У тебя нет рака предстательной железы, нет бокового амиотрофического склероза, нет синдрома Шегрена и ещё много кое-чего нет.
— Да, ты шаркаешь ногами, у тебя трясутся руки — первые признаки болезни Паркинсона, уже видны на твоём Мрт. Но у тебя ещё светлая голова, хотя попадали по ней неизбежно и довольно таки часто...
 
— Нана — нанана — на —  нанана — на — нанана — на.
— Я помню ночную музыку, это не сон. Я должен вспомнить, как называется этот фильм.
 
 — Довольно-таки недурно! — с ухмылкой на лице я дожёвываю последний кусочек чизкейка.
Это, конечно,  не испанский жжённый Сан-Себастьян с приятной горчинкой корочки, но тоже вполне сносно!
За соседними столиками старики чавкают, крошат, а некоторые попадают ложкой в рот со второго раза. Я каждый день, смотрю на этих людей, внушающих мне отвращение по двум причинам. Первая— скоро я стану одним из них.

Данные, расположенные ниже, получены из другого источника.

(* ===== verification/ElfParser.v ===== *)
(** * The ELF parser: [src/casestudy/sbpf/src/elf_parser]

    [Elf64::parse] and its accessors.  The file is a list of bytes mapped at
    the address [elf_addr], which matters for alignment only; a reference into
    the file is the value read there.  [usize] is 64 bits wide, so the casts
    between [u64] and [usize] are the identity. *)

From S2P Require Import Prelude.

(** ** Constants ([consts.rs]) *)
Definition ELFMAG : list byte := [0x7f; 0x45; 0x4c; 0x46].
Definition ELFCLASS64 : Z := 2.
Definition ELFDATA2LSB : Z := 1.
Definition EV_CURRENT : Z := 1.
Definition PT_LOAD : Z := 1.
Definition PT_DYNAMIC : Z := 2.
Definition SHT_NULL : Z := 0.
Definition SHT_SYMTAB : Z := 2.
Definition SHT_STRTAB : Z := 3.
Definition SHT_DYNAMIC : Z := 6.
Definition SHT_NOBITS : Z := 8.
Definition SHT_DYNSYM : Z := 11.
Definition SHF_WRITE : Z := 0x1.
Definition SHF_ALLOC : Z := 0x2.
Definition SHN_UNDEF : Z := 0.
Definition DT_NULL : Z := 0.
Definition DT_SYMTAB : Z := 6.
Definition DT_REL : Z := 17.
Definition DT_RELSZ : Z := 18.
Definition DT_RELENT : Z := 19.
Definition DT_NUM : nat := 35.
Definition STT_FUNC : Z := 2.

Definition SECTION_NAME_LENGTH_MAXIMUM : Z := 16.
Definition SYMBOL_NAME_LENGTH_MAXIMUM : Z := 64.

(** The text of [StringTooLong] is kept as the bytes it is decoded from. *)
Inductive ElfParserError :=
| InvalidFileHeader
| InvalidProgramHeader
| InvalidSectionHeader
| InvalidString
| StringTooLong (text : list byte) (maximum : Z)
| OutOfBounds
| InvalidSize
| Overlap
| SectionNotInOrder
| NoSectionNameStringTable
| InvalidDynamicSectionTable
| InvalidRelocationTable
| InvalidAlignment
| NoStringTable
| NoDynamicStringTable.

Abbreviation parsed := (result ElfParserError).

(** [err_checked_*] followed by [?]: an overflow is [OutOfBounds]. *)
Definition err_checked_add (a b : Z) : parsed Z := ok_or (checked_add_u64 a b) OutOfBounds.
Definition err_checked_sub (a b : Z) : parsed Z := ok_or (checked_sub_u64 a b) OutOfBounds.
Definition err_checked_mul (a b : Z) : parsed Z :=
  if a * b <=? u64_max then Ok (a * b) else Err OutOfBounds.

(** ** Structures ([types.rs]), laid out as [repr(C)] *)
Record ElfIdent := mkIdent {
  ei_mag : list byte; ei_class : Z; ei_data : Z; ei_version : Z; ei_osabi : Z;
  ei_abiversion : Z; ei_pad : list byte
}.
Record Elf64Ehdr := mkEhdr {
  e_ident : ElfIdent; e_type : Z; e_machine : Z; e_version : Z; e_entry : Z; e_phoff : Z;
  e_shoff : Z; e_flags : Z; e_ehsize : Z; e_phentsize : Z; e_phnum : Z; e_shentsize : Z;
  e_shnum : Z; e_shstrndx : Z
}.
Record Elf64Phdr := mkPhdr {
  p_type : Z; p_flags : Z; p_offset : Z; p_vaddr : Z; p_paddr : Z; p_filesz : Z; p_memsz : Z;
  p_align : Z
}.
Record Elf64Shdr := mkShdr {
  sh_name : Z; sh_type : Z; sh_flags : Z; sh_addr : Z; sh_offset : Z; sh_size : Z; sh_link : Z;
  sh_info : Z; sh_addralign : Z; sh_entsize : Z
}.
Record Elf64Sym := mkSym {
  st_name : Z; st_info : Z; st_other : Z; st_shndx : Z; st_value : Z; st_size : Z
}.
Record Elf64Dyn := mkDyn { d_tag : Z; d_val : Z }.
Record Elf64Rel := mkRel { r_offset : Z; r_info : Z }.

(** The little-endian integer of [n] bytes at offset [o]. *)
Definition int_at (bs : list byte) (o n : nat) : Z := le_val (take n (drop o bs)).

(** A type whose values are read from memory by a pointer cast. *)
Class Pod (T : Type) := { size_of : Z; align_of : Z; read_pod : list byte -> T }.

#[export] Instance Ehdr_pod : Pod Elf64Ehdr := {|
  size_of := 64; align_of := 8;
  read_pod bs := mkEhdr
    (mkIdent (take 4 bs) (int_at bs 4 1) (int_at bs 5 1) (int_at bs 6 1) (int_at bs 7 1)
       (int_at bs 8 1) (take 7 (drop 9 bs)))
    (int_at bs 16 2) (int_at bs 18 2) (int_at bs 20 4) (int_at bs 24 8) (int_at bs 32 8)
    (int_at bs 40 8) (int_at bs 48 4) (int_at bs 52 2) (int_at bs 54 2) (int_at bs 56 2)
    (int_at bs 58 2) (int_at bs 60 2) (int_at bs 62 2) |}.
#[export] Instance Phdr_pod : Pod Elf64Phdr := {|
  size_of := 56; align_of := 8;
  read_pod bs := mkPhdr (int_at bs 0 4) (int_at bs 4 4) (int_at bs 8 8) (int_at bs 16 8)
    (int_at bs 24 8) (int_at bs 32 8) (int_at bs 40 8) (int_at bs 48 8) |}.
#[export] Instance Shdr_pod : Pod Elf64Shdr := {|
  size_of := 64; align_of := 8;
  read_pod bs := mkShdr (int_at bs 0 4) (int_at bs 4 4) (int_at bs 8 8) (int_at bs 16 8)
    (int_at bs 24 8) (int_at bs 32 8) (int_at bs 40 4) (int_at bs 44 4) (int_at bs 48 8)
    (int_at bs 56 8) |}.
#[export] Instance Sym_pod : Pod Elf64Sym := {|
  size_of := 24; align_of := 8;
  read_pod bs := mkSym (int_at bs 0 4) (int_at bs 4 1) (int_at bs 5 1) (int_at bs 6 2)
    (int_at bs 8 8) (int_at bs 16 8) |}.
#[export] Instance Dyn_pod : Pod Elf64Dyn := {|
  size_of := 16; align_of := 8; read_pod bs := mkDyn (int_at bs 0 8) (int_at bs 8 8) |}.
#[export] Instance Rel_pod : Pod Elf64Rel := {|
  size_of := 16; align_of := 8; read_pod bs := mkRel (int_at bs 0 8) (int_at bs 8 8) |}.
Definition relocate_64_32 (config : Config) (text_section : Elf64Shdr) (rel : Elf64Rel)
    (s : RelocState) : loaded RelocState :=
  let imm_offset := saturating_add_u64 (r_offset rel) BYTE_OFFSET_IMMEDIATE in
  symbol ← relocation_symbol rel;
  name ← match dynamic_symbol_name elf (st_name symbol) with
         | Ok n => Ok n
         | Err _ => Err (UnknownSymbol (st_name symbol))
         | Panic => Panic
         end;
  '(r, cache, key) ←
    (if is_function symbol && negb (st_value symbol =? 0) then
       if negb (range_contains (shdr_vm_range text_section) (st_value symbol))
       then Err ValueOutOfBounds else
       '(r, key) ← register_function_hashed_legacy id (rs_registry s) loader true name
                     (symbol_target_pc text_section (st_value symbol));
       Ok (r, rs_syscall_cache s, key)
     else
       let hash := match rs_syscall_cache s !! st_name symbol with
                   | Some h => h
                   | None => hash_symbol_name name
                   end in
       let cache := <[st_name symbol := hash]> (rs_syscall_cache s) in
       if reject_broken_elfs config
          && bool_decide (lookup_by_key (sparse_registry loader) hash = None)
       then Err (UnresolvedSymbol (from_utf8_lossy name) (r_offset rel / INSN_SIZE) (r_offset rel))
       else Ok (rs_registry s, cache, hash));
  bytes ← write_imm (rs_bytes s) imm_offset key;
  Ok (mkReloc r bytes cache).

Definition relocate_one (config : Config) (text_section : Elf64Shdr) (rel : Elf64Rel)
    (s : RelocState) : loaded RelocState :=
  match from_x86_relocation_type (r_type rel) with
  | Some R_Bpf_64_64 =>
      b ← relocate_64_64 rel (rs_bytes s); Ok (mkReloc (rs_registry s) b (rs_syscall_cache s))
  | Some R_Bpf_64_Relative =>
      b ← relocate_64_relative text_section rel (rs_bytes s);
      Ok (mkReloc (rs_registry s) b (rs_syscall_cache s))
  | Some R_Bpf_64_32 => relocate_64_32 config text_section rel s
  | _ => Err (UnknownRelocation (r_type rel))
  end.

Fixpoint relocate_all (config : Config) (text_section : Elf64Shdr) (l : list Elf64Rel)
    (s : RelocState) : loaded RelocState :=
  match l with
  | [] => Ok s
  | rel :: l => s ← relocate_one config text_section rel s; relocate_all config text_section l s
  end.

(** Registers the functions of the symbol table, for labels. *)
Fixpoint register_symbols (text_section : Elf64Shdr) (l : list Elf64Sym) (r : FunctionRegistry Z)
    : loaded (FunctionRegistry Z) :=
  match l with
  | [] => Ok r
  | symbol :: l =>
      if negb (Z.land (st_info symbol) 0xef =? 0x02) then register_symbols text_section l r else
      if negb (range_contains (shdr_vm_range text_section) (st_value symbol))
      then Err ValueOutOfBounds else
      name ← match symbol_name elf (st_name symbol) with
             | Ok n => Ok n
             | Err _ => Err (UnknownSymbol (st_name symbol))
             | Panic => Panic
             end;
      '(r, _) ← register_function_hashed_legacy id r loader true name
                  (symbol_target_pc text_section (st_value symbol));
      register_symbols text_section l r
  end.

Definition relocate (r : FunctionRegistry Z) (bytes : list byte)
    : loaded (FunctionRegistry Z * list byte) :=
  text_section ← get_section elf name_text;
  config ← get_config loader;
  let text_range := shdr_range_or_default text_section in
  text_bytes ← ok_or (slice_get bytes text_range) ValueOutOfBounds;
  let instruction_count := Z.of_nat (length text_bytes) / INSN_SIZE in
  '(r, text_bytes) ← relocate_calls config instruction_count (Z.to_nat instruction_count) 0 r text_bytes;
  let bytes := splice bytes (Z.to_nat text_range.1) text_bytes in
  s ← relocate_all config text_section (default [] (dynamic_relocations_table elf)) (mkReloc r bytes ∅);
  r ← (if enable_symbol_and_section_labels config then
         symbols ← result_ok (symbol_table elf_addr elf);
         register_symbols text_section (default [] (mjoin symbols)) (rs_registry s)
       else Ok (rs_registry s));
  Ok (r, rs_bytes s).
End Relocate.

(** ** Loading *)

(** [get_sbpf_version]: [e_flags] is at offset 48. *)
Definition get_sbpf_version `{ByteOrderUnsigned} (bytes : list byte) : parsed SBPFVersion :=
  s ← ok_or (slice_get bytes (48, 52)) OutOfBounds;
  e_flags ← or_panic (read_u32 s);
  Ok (if e_flags =? 0 then V0 else if e_flags =? 1 then V1 else if e_flags =? 2 then V2
      else if e_flags =? 3 then V3 else if e_flags =? 4 then V4 else Reserved).

Definition EXPECTED_PROGRAM_HEADERS : list (Z * Z) := [(PF_R, MM_RODATA_START); (PF_X, MM_BYTECODE_START)].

И вторая я понимаю, что я ещё достаточно бодр, чтобы впадать в полное уныние.
Вон за тем столиком сидит Джон. У него ещё такие большие сиськи. Он часто плачет, как баба. Ему удалили яички, посадили на гормоны. Рядом с ним сидит Роб с обвисшим мешочком брюк на тощей заднице. Он жадно запихивает кейк в  рот двумя руками с пергаментной кожей. Саркопения съела его мышцы давно. Он весел. Что у него в голове одному богу известно.
Еда. Мощный стимул и пока ещё большая порция удовольствия, которого в их жизни осталось так мало.
Жалкое зрелище. Нужно валить отсюда, пока не стошнило.
 
— Вот сука. Снова нужно отлить. Тащиться к себе не хочу.
Посещу общий. Да не хочу я ссать в писсуар
В колене унитаза  плавает желтоватый, как чайный гриб презерватив.
— Ни хрена себе. Я плюю в унитаз.
— Обзавидуешься!
По привычке склоняю голову набок  и замираю ощущая  прерывистую струю...
 
В игровой комнате уже полно; людей.
В пансионате коротают остаток своей яркой прошлой жизни живые легенды.
Вы, может быть, даже слышали о некоторых из них. У каждого есть своё лицо, а впрочем, всё, что от него осталось, так это немного харизмы,  сквозь морщинистую испещренность сетки вокруг глаз с надвигающимися на переносицу бровями. Многие из них имеют университетские дипломы. Некоторые даже повесили их на стены своей комнаты и пялят на них с благоговением маленькие с нависшими веками глазки, тешась  былыми успехами. Гарвард, Бостон.
 А есть такие, как этот долговязый сухопарый Стив, что сидит за партией в сквош, с целым досье арестов. Все играют по парам. Даже дамы нашли себе партнёровв если не по жизни, то хоть по занудству.
Я пока не подружился не с кем. Говорят у меня несносный характер. Гены, а может быть и бокс, сделали своё дело.
Не хрен мне здесь делать. Лучше пойти размяться на воздухе.